A second glaring question would be: which subjects are taught, or not, and why? From the government spec, there is scarce opportunity to think without a “correct” or “incorrect” attitude. Mindfulness, counselling, or real-world debates encourage positive inward thinking; their increased presence would help students mature as individuals rather than as a database of academic progress (perhaps revealing how students are seen by the government).
One way to analyse the value of subjects is to compare relative funding. Creative subjects have experienced dramatic cuts over the 2010s. This delegitimises the arts’ status to ‘nice decoration’ on an academic core and pushes a dichotomy between arts and sciences. The prejudice towards academic theory is reflected in the transformation of polytechnics to universities thirty years ago and the mindset that BTECs – vocational rather than EXAM-based – are for the less “educated” individuals. No student should feel undervalued for a subject they have passion for.
Finally, chopping a school day into non-overlapping lessons pushes a notion that subjects are mutually exclusive, rather than co-evolving research areas linked by cross-disciplinary factors such as politics and the environment. Environmental science and sustainability are subjects with a worryingly slack presence in compulsory education, even though students deserve to learn how to mitigate or adapt to the growing climate stress.
Environment
Concern for the environment is becoming more common, particularly among youth, however acting upon this concern is rarer. Climate action, on the individual or national level, is insufficient not from lack of understanding or tech, but because it requires concrete behavioural change. Behaviour is notoriously difficult to shift, especially when the profits of the powerful depend on the status quo: a carbon economy and unengaged consumers. In fact, behavioural research has repeatedly concluded that changing habits is directly related to control; and the world has very little control regarding climate.
Nature’s fragility and the broad consequences of the Anthropocene should be implied in early education. Global warming was introduced to me as an example of (infuriatingly) falsifiable theory, yet other science treated as hard fact. I was told to recycle or switch off lights, but this was suspiciously disjointed from the reality that it is governments and companies who should accept responsibility more than school children who have some of the lowest carbon footprints.

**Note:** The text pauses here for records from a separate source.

(** A worker taken down. *)
Record worker_gone (g g' : gate) (i : nat) (w : worker) : Prop := {
  wg_at : q_ws g !! i = Some w; wg_used : w_used w = true; wg_ws : exists d r, q_ws g' = <[i := mk_worker (w_c w) d false r]> (q_ws g);
  wg_punching : q_punching g' = q_punching g; wg_listen : q_listen g' = q_listen g; wg_shells : q_shells g' = q_shells g;
  wg_conns : forall d, Some d ∈ q_conns g' -> Some d ∈ q_conns g /\ d <> w_c w; wg_lan : forall d, Some d ∈ q_lan g' -> Some d ∈ q_lan g /\ d <> w_c w;
  wg_heap : forall d, is_Some (q_info g' !! d) <-> is_Some (q_info g !! d) /\ d <> w_c w;
  wg_resume : forall d, d <> w_c w -> d ∈ punches g -> ci_resume (q_at g' d) = if decide (ci_resume (q_at g d) = Some (w_c w)) then None else ci_resume (q_at g d);
  wg_pending : forall d, d <> w_c w -> ci_pending (q_at g' d) = ci_pending (q_at g d); wg_ctx : forall d, d <> w_c w -> ci_ctx (q_at g' d) = ci_ctx (q_at g d)
}.
Lemma ok_worker_gone l g g' i w : gate_ok [] l g -> worker_gone g g' i w -> gate_ok [] l g'.
Proof.
  intros H [A1 A2 (wd & wr & A3) A4 A5 A6 A7 A8 A9 A10 A11 A12]. pose proof (working_clear _ _ _ wd wr A1 A2) as P. set (c := w_c w) in *.
  assert (Ep : punches g' = punches g) by (unfold punches; by rewrite A4). assert (Ew : workers g ≡ₚ c :: workers g') by (unfold workers; rewrite A3; exact P).
  assert (Er : roles g ≡ₚ c :: roles g') by (unfold roles; rewrite Ep, A5, A6, Ew; cbn [app]; by rewrite <- Permutation_middle).
  assert (Hc : c ∈ workers g) by (rewrite Ew; left). destruct (once_apart _ _ _ (go_once _ _ _ H) Hc) as (N1 & N2 & N3 & N4). destruct H as [B1 B2 B3 B4 B5 B6 B7 B8 B9 B10].
  assert (B3' : NoDup (c :: (l ++ roles g'))) by (rewrite Permutation_middle, <- Er; done). apply NoDup_cons in B3' as [Nc B3'].
  assert (Nw : c ∉ workers g') by (intros X; apply Nc; unfold roles; rewrite !elem_of_app; auto). assert (Hp : forall d, d ∈ punches g -> d <> c) by (by intros d Hd ->).
  split.
  - by rewrite A4.
  - rewrite A3. by rewrite length_insert.
  - done.
  - intros d. rewrite A9, B4, Er, <- Permutation_middle, elem_of_cons. split; [naive_solver|]. intros X. split; [by right|]. by intros ->.
  - intros d Hd. apply A7 in Hd as [Hd Hn]. apply B5 in Hd. rewrite Ew, <- Permutation_middle in Hd. by apply elem_of_cons in Hd as [?|?].
  - intros d Hd. apply A8 in Hd as [Hd Hn]. apply B6 in Hd. rewrite Ew, <- Permutation_middle in Hd. by apply elem_of_cons in Hd as [?|?].
  - intros d t. rewrite Ep. intros Hd Et. rewrite A10 in Et by auto. destruct (decide (ci_resume (q_at g d) = Some c)) as [|Hn]; [done|]. apply (B7 d) in Et as Hw; [|done]. rewrite Ew in Hw.
    apply elem_of_cons in Hw as [->|?]; done.
  - intros t Ht. assert (t <> c) by (by intros ->). rewrite A11 by done. rewrite B8 by (rewrite Ew; by right). f_equal. unfold resumers. rewrite Ep. f_equal. apply filter_ext_in. intros d Hd. unfold resumes.
    rewrite A10 by auto. destruct (decide (ci_resume (q_at g d) = Some c)) as [E|]; [|done]. rewrite E. rewrite !bool_decide_eq_false_2 by congruence. done.
  - intros d. rewrite Ep, A5. intros Hd. rewrite A11; [by apply B9|]. intros ->. rewrite !elem_of_app in Hd. naive_solver.
  - intros d. rewrite Ep, A5. intros Hd Hb. rewrite A12; [by apply B10|]. intros ->. rewrite !elem_of_app in Hd. naive_solver.
Qed.
Definition clr (c : nat) (h : hconn) : hconn := if bool_decide (hc_punch_resume h = Some c) then h <| hc_punch_resume := None |> else h.
Record same_but_conns (s s' : asess) : Prop := {
  sb_punching : a_punching s' = a_punching s; sb_ws : a_ws s' = a_ws s; sb_listen : a_listen s' = a_listen s; sb_shells : a_shells s' = a_shells s;
  sb_conns : a_conns s' = a_conns s; sb_lan : a_lan_conns s' = a_lan_conns s; sb_heap : forall d, is_Some (a_heap s' !! d) <-> is_Some (a_heap s !! d);
  sb_admitted : a_admitted s' = a_admitted s; sb_count : a_count s' = a_count s; sb_max : a_admit_max s' = a_admit_max s
}.
Lemma sb_on s c f : same_but_conns s (on_conn s c f).
Proof. split; try done. intros d. cbn. destruct (decide (d = c)) as [->|]; [rewrite lookup_alter_eq; by rewrite fmap_is_Some|by rewrite lookup_alter_ne]. Qed.
Lemma sb_refl s : same_but_conns s s.
Proof. done. Qed.
Lemma sb_trans a b c : same_but_conns a b -> same_but_conns b c -> same_but_conns a c.
Proof. intros [A1 A2 A3 A4 A5 A6 A7 A8 A9 A10] [B1 B2 B3 B4 B5 B6 B7 B8 B9 B10]. split; try congruence. intros d. by rewrite B7. Qed.
Lemma orphan_spec s c : same_but_conns s (orphan s c) /\ forall d, conn_at (orphan s c) d = if decide (d ∈ punches (view s)) then clr c (conn_at s d) else conn_at s d.
Proof.
  unfold orphan, punches. cbn [view q_punching]. generalize (a_punching s) as ps. intros ps. revert s. induction ps as [|p ps IH]; intros s; [split; [done|]; intros d; by rewrite decide_False by set_solver|].
  cbn [fold_left]. destruct p as [q|]; [|apply IH]. change (omap (fun p : option nat => p) (Some q :: ps)) with (q :: omap (fun p : option nat => p) ps).
  set (s1 := on_conn s q _). destruct (IH s1) as [H1 H2]. split; [eapply sb_trans; [apply sb_on|exact H1]|]. intros d. rewrite H2.
  assert (E1 : conn_at s1 d = if decide (d = q) then clr c (conn_at s d) else conn_at s d).
  { unfold s1. rewrite conn_at_on. destruct (decide (d = q)) as [->|]; [|by rewrite bool_decide_eq_false_2 by done]. rewrite bool_decide_eq_true_2 by done. unfold conn_at. by destruct (a_heap s !! q). }
  rewrite E1. assert (I : forall h, clr c (clr c h) = clr c h) by (intros h; unfold clr; destruct (bool_decide (hc_punch_resume h = Some c)) eqn:E; [cbn; done|by rewrite E]).
  destruct (decide (d = q)) as [->|Hn]; [rewrite (decide_True (P := q ∈ q :: _)) by left; destruct (decide _); [apply I|done]|].
  destruct (decide (d ∈ omap _ ps)) as [Hd|Hd]; [rewrite (decide_True (P := d ∈ q :: _)) by (by right); done|rewrite (decide_False (P := d ∈ q :: _)); [done|]]. intros X. by apply elem_of_cons in X as [?|?].
Qed.
Lemma unname_spec s u : same_but_conns s (unname s u) /\ forall d, ci_resume (info (conn_at (unname s u) d)) = ci_resume (info (conn_at s d)) /\
  ci_pending (info (conn_at (unname s u) d)) = ci_pending (info (conn_at s d)) /\ ci_ctx (info (conn_at (unname s u) d)) = ci_ctx (info (conn_at s d)).
Proof.
  unfold unname. destruct (bytes_eqb u []); [done|]. destruct (first_index _ _ _); [|done]. destruct (at_slot _ _) as [q|]; [|done]. split; [apply sb_on|]. intros d. rewrite conn_at_on.
  case_bool_decide as E; [|done]. subst. unfold conn_at. by destruct (a_heap s !! q).
Qed.
Lemma free_other s x c d : d <> c -> conn_at (conn_free s x (Some c)) d = conn_at s d.
Proof. intros H. unfold conn_at. cbn. by rewrite lookup_delete_ne, lookup_alter_ne by done. Qed.
Lemma free_heap s x c d : is_Some (a_heap (conn_free s x (Some c)) !! d) <-> is_Some (a_heap s !! d) /\ d <> c.
Proof. cbn. destruct (decide (d = c)) as [->|]; [rewrite lookup_delete_eq; split; [by intros [? ?]|by intros [_ ?]]|rewrite lookup_delete_ne, lookup_alter_ne by done; naive_solver]. Qed.
Lemma gone_filter l c d : Some d ∈ map (forget_worker c) l -> Some d ∈ l /\ d <> c.
Proof. intros H. apply list_elem_of_In, in_map_iff in H as (p & E & Hp). apply list_elem_of_In in Hp. unfold forget_worker in E. case_bool_decide; [done|]. subst. split; [done|congruence]. Qed.
Lemma reap_gone s x i : w_used (worker_at s i) = true -> worker_gone (view s) (view (worker_reap s x i)) i (worker_at s i).
Proof.
  intros Hu. pose proof (worker_at_used s i Hu) as Hi. unfold worker_reap. cbv zeta. set (w := worker_at s i) in *. set (c := w_c w). set (h := conn_at s c). clearbody h.
  set (s1 := if a_obs s then _ else s). assert (E1 : same_but_conns s s1 /\ forall d, conn_at s1 d = conn_at s d) by (unfold s1; by destruct (a_obs s)). clearbody s1. destruct E1 as [S1 E1].
  set (s2 := s1 <| a_lan_conns := _ |>). assert (S2 : a_punching s2 = a_punching s1 /\ a_ws s2 = a_ws s1 /\ a_listen s2 = a_listen s1 /\ a_shells s2 = a_shells s1 /\ a_conns s2 = a_conns s1 /\ a_lan_conns s2 = map (forget_worker c) (a_lan_conns s1)) by done.
  destruct (orphan_spec s2 c) as [S3 E3]. set (s3 := orphan s2 c) in *. clearbody s3. destruct (unname_spec s3 (hc_claim_ufrag h)) as [S4 E4]. set (s4 := unname s3 _) in *. clearbody s4.
  set (s5 := s4 <| a_sig := _ |>). set (s6 := if negb _ && a_have_served s5 && _ then _ else s5). set (s7 := if conn_is_proven h then _ else _).
  assert (S7 : a_punching s7 = a_punching s /\ a_ws s7 = a_ws s /\ a_listen s7 = a_listen s /\ a_shells s7 = a_shells s /\ a_conns s7 = a_conns s /\ a_lan_conns s7 = map (forget_worker c) (a_lan_conns s) /\ a_heap s7 = a_heap s4).
  { unfold s7, s6, give_back. destruct S1, S3, S4, S2 as (? & ? & ? & ? & ? & ?). destruct (negb _ && a_have_served s5 && _), (conn_is_proven h); try case_match; cbn in *; split_and!; congruence. }
  destruct S7 as (T1 & T2 & T3 & T4 & T5 & T6 & T7). set (s8 := conn_free s7 x (Some c)).
  assert (W8 : a_ws s8 = a_ws s) by exact T2.
  assert (A : forall d, d <> c -> conn_at s8 d = conn_at s4 d) by (intros d Hd; unfold s8; rewrite free_other by done; unfold conn_at; by rewrite T7).
  assert (D : forall d, is_Some (a_heap s8 !! d) <-> is_Some (a_heap s !! d) /\ d <> c).
  { intros d. unfold s8. rewrite free_heap, T7. rewrite (sb_heap _ _ S4), (sb_heap _ _ S3). change (a_heap s2) with (a_heap s1). by rewrite (sb_heap _ _ S1). }
  assert (P2 : punches (view s2) = punches (view s)) by (unfold punches; cbn; by rewrite (sb_punching _ _ S1)).
  assert (Z : forall d, conn_at s2 d = conn_at s d) by (intros d; exact (E1 d)).
  set (s9 := s8 <| a_ws := _ |>). assert (A9 : forall d, d <> c -> conn_at s9 d = conn_at s4 d) by exact A. assert (D9 : forall d, is_Some (a_heap s9 !! d) <-> is_Some (a_heap s !! d) /\ d <> c) by exact D.
  assert (W9 : exists d r, a_ws s9 = <[i := mk_worker c d false r]> (a_ws s)) by (eexists _, _; unfold s9; cbn [a_ws set set_a_ws]; by rewrite W8).
  assert (C9 : a_conns s9 = map (forget_worker c) (a_conns s7) /\ a_lan_conns s9 = a_lan_conns s7 /\ a_punching s9 = a_punching s7 /\ a_listen s9 = a_listen s7 /\ a_shells s9 = a_shells s7) by done.
  clearbody s9. destruct C9 as (C1 & C2 & C3 & C4 & C5). split; try done.
  - cbn. congruence.
  - cbn. congruence.
  - cbn. congruence.
  - intros d Hd. cbn in Hd. rewrite C1, T5 in Hd. by apply (gone_filter _ c).
  - intros d Hd. cbn in Hd. rewrite C2, T6 in Hd. by apply gone_filter.
  - intros d. cbn. rewrite !lookup_fmap, !fmap_is_Some. apply D9.
  - intros d Hd Hp. rewrite !at_view, A9 by done. destruct (E4 d) as (-> & _ & _). rewrite E3, Z. rewrite decide_True by (by rewrite P2).
    unfold clr. cbn [info ci_resume]. case_bool_decide as Eb; [by rewrite decide_True|by rewrite decide_False].
  - intros d Hd. rewrite !at_view, A9 by done. destruct (E4 d) as (_ & -> & _). rewrite E3, Z. destruct (decide _); [|done]. unfold clr. by case_bool_decide.
  - intros d Hd. rewrite !at_view, A9 by done. destruct (E4 d) as (_ & _ & ->). rewrite E3, Z. destruct (decide _); [|done]. unfold clr. by case_bool_decide.
Qed.
Lemma ok_ws_same l s i d r : adm_ok l s -> (i < length (a_ws s))%nat -> adm_ok l (s <| a_ws := <[i := mk_worker (w_c (worker_at s i)) d (w_used (worker_at s i)) r]> (a_ws s) |>).
Proof.
  intros H Hi. destruct (lookup_lt_is_Some_2 _ _ Hi) as [w Hw]. assert (E : worker_at s i = w) by (unfold worker_at; by erewrite nth_lookup_Some). rewrite E.
  set (s' := s <| a_ws := _ |>). assert (Ew : workers (view s') = workers (view s)) by (by apply working_same). assert (Er : roles (view s') = roles (view s)) by (unfold roles; by rewrite Ew).
  destruct H as [B1 B2 B3 B4 B5 B6 B7 B8 B9 B10]. split; rewrite ?Ew, ?Er; try done. cbn. by rewrite length_insert.
Qed.
Lemma ok_shown l s x i : adm_ok l s -> adm_ok l (worker_shown s x i).
Proof. intros H. unfold worker_shown. cbv zeta. destruct (_ && _ && _); [|done]. set (f := fun h : hconn => h <| hc_status_peer := snprintf 80 (x_in_use x (w_c (worker_at s i))) |>). assert (Ef : forall h, info (f h) = info h) by done. exact (ok_on l s _ f Ef H). Qed.
Lemma ok_worker_turn l x s i : adm_ok l s -> adm_ok l (worker_turn x s i).
Proof.
  intros H. unfold worker_turn. cbv zeta. set (s1 := if _ && _ then _ else s). assert (H1 : adm_ok l s1).
  { unfold s1. destruct (w_used (worker_at s i)) eqn:Eu; [|done]. destruct (w_done _); [|done]. cbn [andb]. eapply ok_worker_gone; [exact H|by apply reap_gone]. }
  clearbody s1. destruct (w_used (worker_at s1 i)) eqn:Eu; [|done]. apply ok_shown. unfold worker_heard. cbv zeta. destruct (_ && _ && _); [|done]. apply (ok_ws_same l s1 i _ true H1).
  apply worker_at_used in Eu. by eapply lookup_lt_Some.
Qed.
Lemma ok_reanswer l s x fan : adm_ok l s -> adm_ok l (host_reanswer s x fan).
Proof. apply fold_keeps. intros s' [c|] H; [|done]. cbv zeta. by destruct (bytes_eqb _ _). Qed.
Lemma ok_shell s c : adm_ok [] s -> c ∈ a_shells s -> adm_ok [] ((conn_release s c) <| a_shells := List.filter (fun d => negb (bool_decide (d = c))) (a_shells s) |>).
Proof.
  intros H Hc. assert (P : a_shells s ≡ₚ c :: List.filter (fun d => negb (bool_decide (d = c))) (a_shells s)).
  { pose proof (go_once _ _ _ H) as N. unfold roles in N. cbn [app] in N. rewrite !(assoc_L app) in N. apply NoDup_app in N as (_ & _ & N). cbn in N. clear H. induction (a_shells s) as [|d l IH]; [by apply elem_of_nil in Hc|].
    apply NoDup_cons in N as [Nd N]. cbn. case_bool_decide as E; cbn.
    - subst. f_equiv. clear -Nd. induction l as [|e l IH]; [done|]. cbn. rewrite bool_decide_eq_false_2 by set_solver. cbn. f_equiv. apply IH. set_solver.
    - apply elem_of_cons in Hc as [->|Hc]; [done|]. rewrite (IH Hc N) at 1. constructor. }
  set (l' := List.filter _ _) in *. clearbody l'. set (s' := s <| a_shells := l' |>).
  assert (Er : roles (view s) ≡ₚ c :: roles (view s')). { unfold roles. cbn. change (punches (view s')) with (punches (view s)). change (workers (view s')) with (workers (view s)). rewrite P. by rewrite <- !Permutation_middle. }
  assert (Hcs : c ∈ q_shells (view s)) by done. assert (N1 : c ∉ workers (view s)) by (intros X; by apply (once_apart _ _ _ (go_once _ _ _ H)) in X as (_ & _ & _ & ?)).
  destruct (not_registered [] s c H ltac:(set_solver) N1) as [Hn Hl].
  set (s2 := (conn_release s c) <| a_shells := l' |>).
  assert (A : forall e, e <> c -> q_at (view s2) e = q_at (view s) e) by (intros e He; unfold q_at; cbn; by rewrite !lookup_fmap, lookup_delete_ne by done).
  assert (Nc : c ∉ roles (view s2)) by (pose proof (go_once _ _ _ H) as N; cbn [app] in N; rewrite Er in N; by apply NoDup_cons in N as [N _]).
  assert (Hne : forall e, e ∈ roles (view s2) -> e <> c) by (by intros e He ->). assert (Hp : forall e, e ∈ punches (view s) -> e <> c) by (intros e He; apply Hne; unfold roles; rewrite !elem_of_app; auto).
  assert (Hw : forall e, e ∈ workers (view s) -> e <> c) by (intros e He; apply Hne; unfold roles; rewrite !elem_of_app; auto).
  assert (Hpl : forall e, e ∈ punches (view s) ++ option_list (a_listen s) -> e <> c) by (intros e He; apply Hne; unfold roles; rewrite !elem_of_app in *; cbn; naive_solver).
  destruct H as [B1 B2 B3 B4 B5 B6 B7 B8 B9 B10]. cbn [app] in *. split; try done.
  - cbn [app]. rewrite Er in B3. by apply NoDup_cons in B3 as [_ B3].
  - intros e. specialize (B4 e). rewrite Er, elem_of_cons in B4. change (roles (view s')) with (roles (view s2)) in B4. cbn [app]. cbn in B4 |- *. rewrite !lookup_fmap, !fmap_is_Some in *.
    destruct (decide (e = c)) as [->|]; [rewrite lookup_delete_eq; split; [by intros [? ?]|done]|rewrite lookup_delete_ne by done; naive_solver].
  - intros e t He. rewrite A by auto. by apply B7.
  - intros t Ht. rewrite A by auto. etrans; [by apply B8|]. f_equal. symmetry. apply resumers_like; [done|]. intros e He. by rewrite A by auto.
  - intros e He. rewrite A by (by apply Hpl). by apply B9.
  - intros e He. rewrite A by (by apply Hpl). by apply B10.
Qed.
End Operations.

This is exactly why a novel approach to environmental education is crucial. To use a timely example: the economic disruption of Covid-19 is so profound that recovery policies must be equally massive in scope – so much that they will shape the economy for decades. If stimulus packages promote fossil fuels then carbon will be locked in, more climate tipping points exceeded and the stress on future generations exponentially increases. Education rouses awareness. Attending climate marches can be a rich lesson in the power of solidarity, the diversity of opinion, and topics avoided on the syllabus – student attendance should be encouraged.
In schools food security, biodiversity and circular economies could be easy but highly valuable introductions to sustainable education. Beyond the classrooms, increased training for ‘green’ employment – such as renewable energy projects – would alleviate redundancy in the short term but requires less workforce for longer-term maintenance, freeing up work as the economy recovers. Practical experience in the outdoors, especially in areas with reduced access to nature, would teach multiple generations about the beautiful self-sufficiency of natural systems that we continually ignore in our short-lived, fast profit economy.
So, what needs to change? The grip of EXAMS, which can smother an education, should first be slackened, not as an easy option but because anxiety and depression breed in constant competition, and, had there been more EXAM alternatives, the recent crisis could have been less chaotically governed. Vocational and creative learning should be given a higher syllabus status, as must cross-disciplinary topics like local ecology and sustainability. Finally, there should be greater support for youth-led action. Fighting actively for a cause like the climate teaches a lesson often realised too late: governments still have much to learn too.